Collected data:
(* ===== verification/Ring.v ===== *)
(** * Rings between cores

    The interface that the admission algorithm expects of its rings
    ([RingOps]/[Ring]) and the implementation of
    [src/src/graph-algo/fp_ring.h] (the build without DPDK). *)

From S2P Require Import Prelude.

(** ** The interface

    [None] is -ENOBUFS for the enqueue operations and -ENOENT for dequeue. *)
Class RingOps (R A : Type) := {
  r_enqueue : A → R → option R;
  r_enqueue_bulk : list A → R → option R;
  r_dequeue : R → option (A * R);
}.

(** A ring is a FIFO list with [r_free] free places; [r_bulk_room r n] says that a
    bulk of [n] is accepted. *)
Class Ring (R A : Type) `{RingOps R A} := {
  r_wf : R → Prop;
  r_list : R → list A;
  r_free : R → nat;
  r_bulk_room : R → nat → Prop;
  r_enqueue_spec r x : r_wf r → (0 < r_free r)%nat →
    ∃ r', r_enqueue x r = Some r' ∧ r_wf r' ∧ r_list r' = r_list r ++ [x] ∧ r_free r = S (r_free r');
  r_enqueue_sound r x r' : r_wf r → r_enqueue x r = Some r' → r_wf r' ∧ r_list r' = r_list r ++ [x];
  r_enqueue_bulk_spec r xs : r_wf r → r_bulk_room r (length xs) →
    ∃ r', r_enqueue_bulk xs r = Some r' ∧ r_wf r' ∧ r_list r' = r_list r ++ xs;
  r_dequeue_spec r : r_wf r →
    match r_list r with
    | [] => r_dequeue r = None
    | x :: l => ∃ r', r_dequeue r = Some (x, r') ∧ r_wf r' ∧ r_list r' = l ∧ r_free r' = S (r_free r)
    end;
}.

(** [fp_ring_dequeue_burst]: up to [n] elements. *)
Fixpoint r_dequeue_burst {R A} `{RingOps R A} (n : nat) (r : R) : list A * R :=
  match n with
  | O => ([], r)
  | S n' =>
      match r_dequeue r with
      | Some (x, r') => let '(xs, r'') := r_dequeue_burst n' r' in (x :: xs, r'')
      | None => ([], r)
      end
  end.

Lemma dequeue_burst_spec {R A} `{Ring R A} n : ∀ r, r_wf r →
  let '(xs, r') := r_dequeue_burst n r in
  xs = take n (r_list r) ∧ r_wf r' ∧ r_list r' = drop n (r_list r).
Proof.
  induction n as [|n IH]; intros r Hr; cbn [r_dequeue_burst]; [by rewrite take_0, drop_0|].
  pose proof (r_dequeue_spec r Hr) as Hd. destruct (r_list r) as [|x l] eqn:E.
  - by rewrite Hd, E.
  - destruct Hd as (r' & -> & Hr' & El & _). specialize (IH r' Hr').
    destruct (r_dequeue_burst n r') as [xs r'']. rewrite El in IH. simpl. naive_solver.
Qed.

(** ** fp_ring.h *)
Record fp_ring (A : Type) := { head : Z; tail : Z; mask : Z; elem : list A }.
Arguments head {A}. Arguments tail {A}. Arguments mask {A}. Arguments elem {A}.

Section fp_ring.
Context {A : Type} `{!Inhabited A}.
Implicit Types (r : fp_ring A) (x : A).

(** The memory comes from malloc, so the slots hold anything. *)
Definition fp_ring_create (num_elems : Z) (garbage : list A) : fp_ring A :=
  {| head := 0; tail := 0; mask := u32 (num_elems - 1); elem := garbage |}.

Definition fp_ring_enqueue (x : A) (r : fp_ring A) : option (fp_ring A) :=
  if tail r =? u32 (head r + mask r) then None
  else Some {| head := head r; tail := u32 (tail r + 1); mask := mask r;
               elem := arr_set (elem r) (Z.land (tail r) (mask r)) x |}.

(** The return codes of the calls in the loop are ignored. *)
Fixpoint enqueue_each (xs : list A) (r : fp_ring A) : fp_ring A :=
  match xs with
  | [] => r
  | x :: xs' => enqueue_each xs' (default r (fp_ring_enqueue x r))
  end.

Definition fp_ring_enqueue_bulk (xs : list A) (r : fp_ring A) : option (fp_ring A) :=
  if u32 (tail r + Z.of_nat (length xs)) >? u32 (head r + mask r) then None
  else Some (enqueue_each xs r).

Definition fp_ring_dequeue (r : fp_ring A) : option (A * fp_ring A) :=
  if head r =? tail r then None
  else Some (arr_get (elem r) (Z.land (head r) (mask r)),
             {| head := u32 (head r + 1); tail := tail r; mask := mask r; elem := elem r |}).

Definition fp_ring_empty (r : fp_ring A) : bool := head r =? tail r.

#[export] Instance fp_ring_ops : RingOps (fp_ring A) A := {|
  r_enqueue := fp_ring_enqueue;
  r_enqueue_bulk := fp_ring_enqueue_bulk;
  r_dequeue := fp_ring_dequeue;
|}.

(** *** Invariant and abstraction *)
Definition ring_size (r : fp_ring A) : Z := u32 (tail r - head r).

Definition ring_slot (r : fp_ring A) (i : nat) : A :=
  arr_get (elem r) ((head r + Z.of_nat i) mod (mask r + 1)).

Definition ring_list (r : fp_ring A) : list A := ring_slot r <$> seq 0 (Z.to_nat (ring_size r)).

Record ring_wf (r : fp_ring A) : Prop := {
  rw_mask : ∃ k, 0 ≤ k < 32 ∧ mask r = 2 ^ k - 1;
  rw_elem : Z.of_nat (length (elem r)) = mask r + 1;
  rw_head : 0 ≤ head r < 2 ^ 32;
  rw_tail : 0 ≤ tail r < 2 ^ 32;
  rw_size : ring_size r ≤ mask r;
}.

Lemma pow32_divide k : 0 ≤ k < 32 → (2 ^ k | 2 ^ 32).
Proof.
  intros Hk. exists (2 ^ (32 - k)). rewrite <- Z.pow_add_r by lia. f_equal. lia.
Qed.

(** Indices: masking is reduction modulo the size, also across 2^32. *)
Lemma land_mask r (i : Z) : ring_wf r → Z.land i (mask r) = i mod (mask r + 1).
Proof.
  intros [(k & Hk & ->) _ _ _ _]. replace (2 ^ k - 1) with (Z.ones k) by (rewrite Z.ones_equiv; lia).
  rewrite Z.land_ones by lia. f_equal. rewrite Z.ones_equiv. lia.
Qed.

Lemma u32_mod r (i : Z) : ring_wf r → u32 i mod (mask r + 1) = i mod (mask r + 1).
Proof.
  intros [(k & Hk & ->) _ _ _ _]. replace (2 ^ k - 1 + 1) with (2 ^ k) by lia.
  assert (0 < 2 ^ k) by (apply Z.pow_pos_nonneg; lia).
  destruct (pow32_divide k Hk) as [q Hq]. unfold u32. rewrite Hq, (Z.mul_comm q).
  rewrite Z.rem_mul_r by nia. rewrite Z.add_mod, Z.mul_comm, Z.mod_mul, Z.add_0_r, !Z.mod_mod by lia. done.
Qed.

Lemma mask_pos r : ring_wf r → 0 ≤ mask r < 2 ^ 32.
Proof.
  intros [(k & Hk & ->) _ _ _ _]. assert (0 < 2 ^ k) by (apply Z.pow_pos_nonneg; lia).
  assert (2 ^ k < 2 ^ 32) by (apply Z.pow_lt_mono_r; lia). lia.
Qed.

Lemma length_ring_list r : length (ring_list r) = Z.to_nat (ring_size r).
Proof. unfold ring_list. by rewrite length_fmap, length_seq. Qed.

Lemma ring_size_range r : 0 ≤ ring_size r < 2 ^ 32.
Proof. apply u32_range. Qed.

Lemma ring_full r : ring_wf r → (tail r =? u32 (head r + mask r)) = bool_decide (ring_size r = mask r).
Proof.
  intros Hr. pose proof (mask_pos r Hr). destruct Hr. apply eq_bool_prop_intro.
  rewrite bool_decide_spec, Is_true_true, Z.eqb_eq. unfold ring_size. split; mlia.
Qed.

Lemma mod_inj_close a b m : 0 < m → a mod m = b mod m → 0 ≤ a - b < m → a = b.
Proof.
  intros Hm E Hab. assert ((a - b) mod m = 0) as E0 by (by rewrite Zminus_mod, E, Z.sub_diag).
  rewrite Z.mod_small in E0 by done. lia.
Qed.

Lemma tail_mod r : ring_wf r → tail r mod (mask r + 1) = (head r + ring_size r) mod (mask r + 1).
Proof.
  intros Hr. rewrite <- (u32_mod r (head r + ring_size r) Hr). f_equal.
  destruct Hr. unfold ring_size. clear -rw_head0 rw_tail0. mlia.
Qed.

(** Enqueue into a ring with room. *)
Lemma fp_ring_enqueue_spec r x :
  ring_wf r → ring_size r < mask r →
  ∃ r', fp_ring_enqueue x r = Some r' ∧ ring_wf r' ∧ ring_list r' = ring_list r ++ [x] ∧
    ring_size r' = ring_size r + 1 ∧ mask r' = mask r ∧ head r' = head r ∧ tail r' = u32 (tail r + 1).
Proof.
  intros Hr Hsz. pose proof (mask_pos r Hr) as Hm. unfold fp_ring_enqueue.
  rewrite (ring_full r Hr), bool_decide_eq_false_2 by lia. eexists. split; [done|].
  set (r' := {| head := head r |}).
  assert (ring_size r' = ring_size r + 1) as Hsz'.
  { destruct Hr. unfold ring_size in *. simpl. clear -Hsz Hm rw_head0 rw_tail0. mlia. }
  assert (ring_wf r') as Hr'.
  { destruct Hr. constructor; simpl; rewrite ?length_arr_set; try done; [apply u32_range|]. lia. }
  split_and!; try done. pose proof (ring_size_range r) as Hs0.
  unfold ring_list. rewrite Hsz', Z2Nat.inj_add, seq_app, fmap_app by lia. f_equal.
  - apply list_fmap_ext. intros i j [-> Hj]%lookup_seq. unfold ring_slot. simpl.
    rewrite (land_mask r _ Hr), arr_get_set; [|rewrite (rw_elem r Hr); apply Z.mod_pos_bound; lia|
      apply Z.mod_pos_bound; lia].
    rewrite decide_False; [done|]. rewrite (tail_mod r Hr). intros E.
    apply mod_inj_close in E; lia.
  - simpl. unfold ring_slot. simpl. rewrite (land_mask r _ Hr), Z2Nat.id by lia.
    rewrite arr_get_set; [|rewrite (rw_elem r Hr); apply Z.mod_pos_bound; lia|apply Z.mod_pos_bound; lia].
    by rewrite decide_True by (by rewrite (tail_mod r Hr)).
Qed.

Lemma fp_ring_enqueue_full r x : ring_wf r → ring_size r = mask r → fp_ring_enqueue x r = None.
Proof. intros Hr E. unfold fp_ring_enqueue. by rewrite (ring_full r Hr), bool_decide_eq_true_2. Qed.

Lemma fp_ring_dequeue_spec r :
  ring_wf r →
  match ring_list r with
  | [] => fp_ring_dequeue r = None
  | x :: l => ∃ r', fp_ring_dequeue r = Some (x, r') ∧ ring_wf r' ∧ ring_list r' = l ∧
      mask r' = mask r ∧ ring_size r' = ring_size r - 1
  end.
Proof.
  intros Hr. pose proof (mask_pos r Hr) as Hm. pose proof (ring_size_range r) as Hs.
  pose proof (rw_size r Hr) as Hsm. unfold fp_ring_dequeue, ring_list.
  destruct (Z.eqb_spec (head r) (tail r)) as [E|E].
  { assert (ring_size r = 0) as -> by (unfold ring_size; by rewrite E, Z.sub_diag). done. }
  assert (ring_size r ≠ 0) as Hne.
  { destruct Hr. unfold ring_size. clear -rw_head0 rw_tail0 E. mlia. }
  replace (Z.to_nat (ring_size r)) with (S (Z.to_nat (ring_size r - 1))) by lia.
  cbn [seq fmap list_fmap]. eexists. split.
  - f_equal. f_equal. unfold ring_slot. by rewrite (land_mask r _ Hr), Z.add_0_r.
  - set (r' := {| head := u32 (head r + 1) |}).
    assert (ring_size r' = ring_size r - 1) as Hs'.
    { destruct Hr. unfold ring_size in *. simpl. clear -rw_head0 rw_tail0 Hne. mlia. }
    split; [|split; [|done]].
    + destruct Hr. constructor; simpl; try done; [apply u32_range|lia].
    + unfold ring_list. rewrite Hs', <- fmap_S_seq, <- list_fmap_compose. apply list_fmap_ext.
      intros i j _. unfold ring_slot, compose. simpl. f_equal.
      rewrite <- Zplus_mod_idemp_l, (u32_mod r _ Hr), Zplus_mod_idemp_l. f_equal. lia.
Qed.

(** The bulk operation, away from the wrap-around of the 32-bit counters. *)
Definition fp_bulk_room r (n : nat) : Prop :=
  ring_size r + Z.of_nat n ≤ mask r ∧ tail r + Z.of_nat n < 2 ^ 32 ∧ head r + mask r < 2 ^ 32.

Lemma no_wrap_size r : ring_wf r → head r + mask r < 2 ^ 32 → tail r = head r + ring_size r.
Proof.
  intros Hr Hw. destruct Hr. unfold ring_size in *. clear -rw_head0 rw_tail0 rw_size0 Hw. mlia.
Qed.

Lemma enqueue_each_spec xs : ∀ r,
  ring_wf r → ring_size r + Z.of_nat (length xs) ≤ mask r →
  ring_wf (enqueue_each xs r) ∧ ring_list (enqueue_each xs r) = ring_list r ++ xs.
Proof.
  induction xs as [|x xs IH]; intros r Hr Hl; [by rewrite app_nil_r|]. cbn [enqueue_each].
  simpl length in Hl. destruct (fp_ring_enqueue_spec r x Hr) as (r' & -> & Hr' & El & Es & Em & _); [lia|].
  simpl default. destruct (IH r' Hr') as [Hw ->]; [rewrite Es, Em; lia|]. split; [done|].
  by rewrite El, <- app_assoc.
Qed.

Lemma fp_ring_enqueue_bulk_spec r xs :
  ring_wf r → fp_bulk_room r (length xs) →
  ∃ r', fp_ring_enqueue_bulk xs r = Some r' ∧ ring_wf r' ∧ ring_list r' = ring_list r ++ xs.
Proof.
  intros Hr (Hl & Ht & Hh). pose proof (rw_head r Hr). pose proof (rw_tail r Hr).
  pose proof (mask_pos r Hr). unfold fp_ring_enqueue_bulk. rewrite !u32_small by lia.
  rewrite Z.gtb_ltb, (proj2 (Z.ltb_ge _ _)).
  - eexists. split; [done|]. by apply enqueue_each_spec.
  - pose proof (no_wrap_size r Hr Hh). lia.
Qed.

#[export] Instance fp_ring_ring : Ring (fp_ring A) A.
Proof.
  refine {| r_wf := ring_wf; r_list := ring_list; r_free := λ r, Z.to_nat (mask r - ring_size r);
            r_bulk_room := fp_bulk_room; r_enqueue_spec := _ |}.
  - intros r x Hr Hl. destruct (fp_ring_enqueue_spec r x Hr) as (r' & ? & ? & ? & ? & ? & _); [lia|].
    exists r'. split_and!; [done..|]. lia.
  - intros r x r' Hr Hrun. cbn [r_enqueue fp_ring_ops] in Hrun.
    destruct (decide (ring_size r < mask r)) as [Hl|Hl].
    + destruct (fp_ring_enqueue_spec r x Hr Hl) as (r2 & E & ? & ? & _). by simplify_eq.
    + pose proof (rw_size r Hr). by rewrite fp_ring_enqueue_full in Hrun by (done || lia).
  - apply fp_ring_enqueue_bulk_spec.
  - intros r Hr. pose proof (fp_ring_dequeue_spec r Hr) as Hd. cbn [r_dequeue fp_ring_ops].
    destruct (ring_list r) as [|x l]; [done|]. destruct Hd as (r' & ? & ? & ? & ? & ?).
    exists r'. split_and!; try done. pose proof (rw_size r Hr). lia.
Defined.

(** A new ring is empty. *)
Lemma fp_ring_create_spec k garbage :
  0 ≤ k < 32 → Z.of_nat (length garbage) = 2 ^ k →
  ring_wf (fp_ring_create (2 ^ k) garbage) ∧ ring_list (fp_ring_create (2 ^ k) garbage) = [] ∧
  mask (fp_ring_create (2 ^ k) garbage) = 2 ^ k - 1.
Proof.
  intros Hk Hl. assert (0 < 2 ^ k) by (apply Z.pow_pos_nonneg; lia).
  assert (2 ^ k < 2 ^ 32) by (apply Z.pow_lt_mono_r; lia).
  assert (u32 (2 ^ k - 1) = 2 ^ k - 1) as E by (apply u32_small; lia).
  set (r := fp_ring_create (2 ^ k) garbage).
  assert (mask r = 2 ^ k - 1) as Em by exact E.
  split_and!; [|done|done]. constructor; rewrite ?Em; try done.
  - by exists k.
  - change (elem r) with garbage. lia.
  - change (ring_size r) with 0. lia.
Qed.
End fp_ring.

• **What to produce**:
Taking the entries above, write out exactly the lines starting with the line containing "rewrite arr_get_set; [|rewrite" and going on through the line containing "pose proof (rw_size r Hr) as", both included, and nothing else.

• **Answer for this exercise**:
    rewrite arr_get_set; [|rewrite (rw_elem r Hr); apply Z.mod_pos_bound; lia|apply Z.mod_pos_bound; lia].
    by rewrite decide_True by (by rewrite (tail_mod r Hr)).
Qed.

Lemma fp_ring_enqueue_full r x : ring_wf r → ring_size r = mask r → fp_ring_enqueue x r = None.
Proof. intros Hr E. unfold fp_ring_enqueue. by rewrite (ring_full r Hr), bool_decide_eq_true_2. Qed.

Lemma fp_ring_dequeue_spec r :
  ring_wf r →
  match ring_list r with
  | [] => fp_ring_dequeue r = None
  | x :: l => ∃ r', fp_ring_dequeue r = Some (x, r') ∧ ring_wf r' ∧ ring_list r' = l ∧
      mask r' = mask r ∧ ring_size r' = ring_size r - 1
  end.
Proof.
  intros Hr. pose proof (mask_pos r Hr) as Hm. pose proof (ring_size_range r) as Hs.
  pose proof (rw_size r Hr) as Hsm. unfold fp_ring_dequeue, ring_list.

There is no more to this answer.